## Dataset
**********

Lemma get_enemy_details_narrowed (w : World) (enemy_name : string)
    (location : option string) (ng_level : string) :
  level_ready details_ready w ng_level = true →
  match narrowed (name_matches w ng_level enemy_name) location with
  | [] => name_matches w ng_level enemy_name = [] ∧
          get_enemy_details lib w enemy_name location ng_level = Ok None
  | enemy :: _ =>
      ∃ d, get_enemy_details lib w enemy_name location ng_level = Ok (Some d) ∧
           enemy_details lib enemy
             (map (instance_of lib) (name_matches w ng_level enemy_name)) = Ok d ∧
           all_instances d
             = map (instance_of lib) (name_matches w ng_level enemy_name)
  end ∧
  (get_enemy_details lib w enemy_name location ng_level = Ok None
   ↔ name_matches w ng_level enemy_name = []).
Proof.
  unfold level_ready, name_matches, level_rows, get_enemy_details.
  destruct (elden_data w !! ng_level) as [df|] eqn:Hdf; intros Hready.
  2:{ rewrite filter_nil. by destruct location as [[|]|]. }
  unfold details_ready in Hready.
  apply andb_prop in Hready as [Hcols Hhp]. apply andb_prop in Hcols as [Hn Hl].
  rewrite forallb_forall in Hhp.
  rewrite where_eq_select by done. simpl.
  destruct (narrow_narrowed df (cell_is "Name" enemy_name) location Hl)
    as (m & -> & Hm). simpl. rewrite Hm. simpl in *.
  set (matches := filter (λ r, cell_is "Name" enemy_name r = true) (rows df)) in *.
  assert (Hsub : ∀ r, r ∈ narrowed matches location → r ∈ matches).
  { unfold narrowed. destruct location as [[|a loc]|]; try done.
    destruct (filter _ matches) as [|r0 l0] eqn:E; [done|].
    intros r Hr. rewrite <- E in Hr. by apply list_elem_of_filter in Hr as [_ ?]. }
  assert (Hnil : narrowed matches location = [] → matches = []).
  { unfold narrowed. destruct location as [[|a loc]|]; try done.
    by destruct (filter _ matches). }
  assert (Hinst : mapM (enemy_instance lib) matches
                  = Ok (map (instance_of lib) matches)).
  { apply mapM_Ok, Forall_forall. intros r Hr. apply enemy_instance_ok.
    apply list_elem_of_filter in Hr as [_ Hr].
    apply list_elem_of_In, Hhp in Hr. by apply bool_decide_eq_true in Hr. }
  destruct (narrowed matches location) as [|enemy rest] eqn:E.
  { rewrite (Hnil eq_refl). done. }
  assert (Hin : enemy ∈ matches) by (apply Hsub; left).
  pose proof Hin as Hin'.
  apply list_elem_of_filter in Hin' as [Hname Hrow].
  destruct (enemy_details_returns enemy [] (cell_is_Some _ _ _ Hname))
    as (d & Hd & Hd0).
  { apply list_elem_of_In, Hhp in Hrow. by apply bool_decide_eq_true in Hrow. }
  rewrite Hd. simpl. rewrite Hinst. simpl. split.
  - eexists. split; [done|]. split.
    + by apply enemy_details_append.
    + simpl. by rewrite Hd0.
  - split; [discriminate|]. intros Hm'. rewrite Hm' in Hin. by inversion Hin.
Qed.



End Details.


(** ** Regions *)

Section Regions.

Context (lib : PyLib).
















End Regions.

(** ** Coerced columns *)

Section Coercion.

Context (lib : PyLib).

Lemma add_label_present (c : string) (cs : list string) :
  c ∈ cs → add_label c cs = cs.
Proof. intros H. unfold add_label. by rewrite bool_decide_eq_true_2. Qed.

Lemma coerce_column_columns (d : DataFrame) (c : string) :
  columns (coerce_column lib d c) = columns d.
Proof.
  unfold coerce_column. destruct (has_column d c) eqn:E; [|done].
  simpl. apply add_label_present. by apply has_column_true.
Qed.

Lemma coerce_column_numeric (d : DataFrame) (c : string) :
  has_column d c = true → numeric_at c (coerce_column lib d c).
Proof.
  intros H r Hr. unfold coerce_column in Hr. rewrite H in Hr. simpl in Hr.
  apply list_elem_of_In, in_map_iff in Hr as (r0 & <- & _).
  eexists. by rewrite lookup_insert_eq.
Qed.

Lemma coerce_column_preserves (d : DataFrame) (c c' : string) :
  numeric_at c d → numeric_at c (coerce_column lib d c').
Proof.
  intros H r Hr. unfold coerce_column in Hr.
  destruct (has_column d c'); [|by apply H].
  simpl in Hr. apply list_elem_of_In, in_map_iff in Hr as (r0 & <- & Hr0).
  apply list_elem_of_In, H in Hr0 as [q Hq].
  destruct (decide (c' = c)) as [->|Hne].
  - rewrite lookup_insert_eq. eexists. reflexivity.
  - rewrite lookup_insert_ne by done. by eexists.
Qed.

Lemma coerce_columns_columns (cols : list string) (d : DataFrame) :
  columns (foldl (coerce_column lib) d cols) = columns d.
Proof.
  revert d. induction cols as [|x cols IH]; intros d; [done|].
  simpl. by rewrite IH, coerce_column_columns.
Qed.

Lemma coerce_columns_preserves (cols : list string) (d : DataFrame) (c : string) :
  numeric_at c d → numeric_at c (foldl (coerce_column lib) d cols).
Proof.
  revert d. induction cols as [|x cols IH]; intros d H; [done|].
  simpl. by apply IH, coerce_column_preserves.
Qed.

Lemma coerce_columns_numeric (cols : list string) (d : DataFrame) (c : string) :
  c ∈ cols → has_column d c = true →
  numeric_at c (foldl (coerce_column lib) d cols).
Proof.
  revert d. induction cols as [|x cols IH]; intros d Hc Hd.
  - by apply not_elem_of_nil in Hc.
  - simpl. destruct (decide (x = c)) as [->|Hne].
    + by apply coerce_columns_preserves, coerce_column_numeric.
    + apply IH.
      * apply elem_of_cons in Hc as [->|Hc]; done.
      * unfold has_column in *. by rewrite coerce_column_columns.
Qed.
(** C2, as stated, fails: completing a lab that was never started records it
    as completed without an attempt count, and a negative score lowers the
    cumulative score. *)
Lemma complete_unstarted_lab_counterexample :
  StudentSession_init "student-01" t0 ∅ = (inr fresh_session, ∅)
  /\ total_score fresh_session = inr (JInt 0)
  /\ complete_lab fresh_session "lab-01" (-5) ∅
     = (inr unstarted_completed,
        {[ "/var/lib/ai-agents-lab/state/student-01.json"
           := File (Decodes unstarted_completed.(data)) ]})
  /\ completed unstarted_completed = inr (JList [JStr "lab-01"])
  /\ attempt_count unstarted_completed "lab-01" = None
  /\ total_score unstarted_completed = inr (JInt (-5)).
Proof. repeat split. Qed.




(** C6.  For a lab that has no verification procedure, whatever running one
    would have done, [verify] returns the result with no objective met or
    failed, score 0 and the one feedback entry "No automated verification
    available", and leaves the files as they are; its score is below 70. *)
Theorem verify_without_procedure (sd : string) (lab : LabDefinition)
    (now : string) (run : run_outcome) (σ : fs) :
  σ !! script_path sd lab = None ->
  verify sd lab now run σ
  = (inr (zero_result lab now "No automated verification available"), σ)
  /\ forall results,
       (verify sd lab now run σ).1 = inr results ->
       getitem results "score" = inr (JInt 0) /\ 0 < 70.
Proof.
  intros H. rewrite (verify_without_script sd lab now run σ H).
  split; [done|]. intros results [= <-]. split; [reflexivity|lia].
Qed.

Lemma verify_without_procedure_witness :
  labs_plain !! script_path install_dir recon_lab = None
  /\ verify install_dir recon_lab t0 passing labs_plain
     = (inr (zero_result recon_lab t0 "No automated verification available"),
        labs_plain).
Proof.
  assert (H : labs_plain !! script_path install_dir recon_lab = None)
    by reflexivity.
  split; [exact H|].
  exact (proj1 (verify_without_procedure install_dir recon_lab t0 passing
                  labs_plain H)).
Defined.

(** C7, as stated, fails: a procedure that exits with code 0 and reports a
    score of 150 gets a result with score 150. *)
Lemma verify_score_unchecked_counterexample :
  verify install_dir recon_lab t0 overscored labs_checked
  = (inr overscored_result, labs_checked)
  /\ getitem overscored_result "score" = inr (JInt 150)
  /\ ~ (0 <= 150 <= 100).
Proof. split; [reflexivity|]. split; [reflexivity|lia]. Qed.
Lemma ids_inv_run (fd : time_value -> jstr) (ops : list op) :
  forall (rs : list Z) (s : TodoApp),
  NoDup (rs ++ add_clock ops) -> ids_inv rs (tasks s) ->
  ids_inv (rs ++ add_clock ops) (tasks (run fd s ops)).
Proof.
  induction ops as [|o ops IH]; intros rs s Hnd H.
  - simpl. rewrite app_nil_r. exact H.
  - unfold run. simpl fold_left. fold (run fd (step fd s o) ops).
    assert (Hc : add_clock (o :: ops) = add_clock [o] ++ add_clock ops)
      by (destruct o; reflexivity).
    rewrite Hc, app_assoc in *. apply IH; [exact Hnd|].
    apply ids_inv_step; [|exact H]. apply NoDup_app in Hnd as (Hnd & _ & _). exact Hnd.
Qed.

(** C9, as the code has it.  Ids come from [Date.now()]: starting from
    an empty collection, if no two additions read the same clock value,
    no two tasks ever share an id. *)
Theorem ids_unique_distinct_clock (fd : time_value -> jstr) (s : TodoApp) (ops : list op) :
  tasks s = [] -> NoDup (add_clock ops) -> NoDup (map id (tasks (run fd s ops))).
Proof.
  intros E Hnd. apply (ids_inv_run fd ops [] s Hnd). rewrite E. split; constructor.
Qed.

Lemma ids_unique_distinct_clock_witness :
  (tasks app0 = [] /\ NoDup (add_clock [OpAdd (js "A") 5 5; OpAdd (js "B") 6 6])) /\
  NoDup (map id (tasks (run fd0 app0 [OpAdd (js "A") 5 5; OpAdd (js "B") 6 6]))).
Proof.
  assert (H1 : tasks app0 = []) by reflexivity.
  assert (H2 : NoDup (add_clock [OpAdd (js "A") 5 5; OpAdd (js "B") 6 6])).
  { simpl. apply NoDup_cons. split; [|apply NoDup_singleton].
    intros H. apply list_elem_of_singleton in H. discriminate. }
  split; [split; assumption|]. exact (ids_unique_distinct_clock _ _ _ H1 H2).
Defined.

(** C9 fails as stated: two additions within the same millisecond give
    two tasks with the same id. *)
Lemma duplicate_ids_same_tick :
  ~ NoDup (map id (tasks (run fd0 app0 [OpAdd (js "A") 5 5; OpAdd (js "B") 5 5]))).
Proof.
  assert (E : map id (tasks (run fd0 app0 [OpAdd (js "A") 5 5; OpAdd (js "B") 5 5])) =
              [JNumber (num_of_Z 5); JNumber (num_of_Z 5)]) by (vm_compute; reflexivity).
  rewrite E. intros H. apply NoDup_cons in H as [H _]. apply H. left.
Qed.

(** ** C4: loading a stored value *)

Lemma emap_elem_Throw {A B} (f : A -> except B) (l : list A) (x : A) (e : js_error) :
  x ∈ l -> f x = Throw e -> exists e', emap f l = Throw e'.
Proof.
  intros Hx Hf. induction l as [|y l IH]; [inversion Hx|].
  apply elem_of_cons in Hx as [->|Hx].
  - exists e. simpl. rewrite Hf. reflexivity.
  - simpl. destruct (f y) as [b|e']; [|exists e'; reflexivity].
    destruct (IH Hx) as [e'' E]. exists e''. simpl. rewrite E. reflexivity.
Qed.

Lemma JSON_parse_nil : JSON_parse [] = Throw SyntaxError.
Proof. reflexivity. Qed.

**********

Copy back the listing above exactly, but only from the line with "(** ** C4: loading a stored value *)" through the line with "intros Hx Hf.", both ends included.

(** ** C4: loading a stored value *)

Lemma emap_elem_Throw {A B} (f : A -> except B) (l : list A) (x : A) (e : js_error) :
  x ∈ l -> f x = Throw e -> exists e', emap f l = Throw e'.
Proof.
  intros Hx Hf. induction l as [|y l IH]; [inversion Hx|].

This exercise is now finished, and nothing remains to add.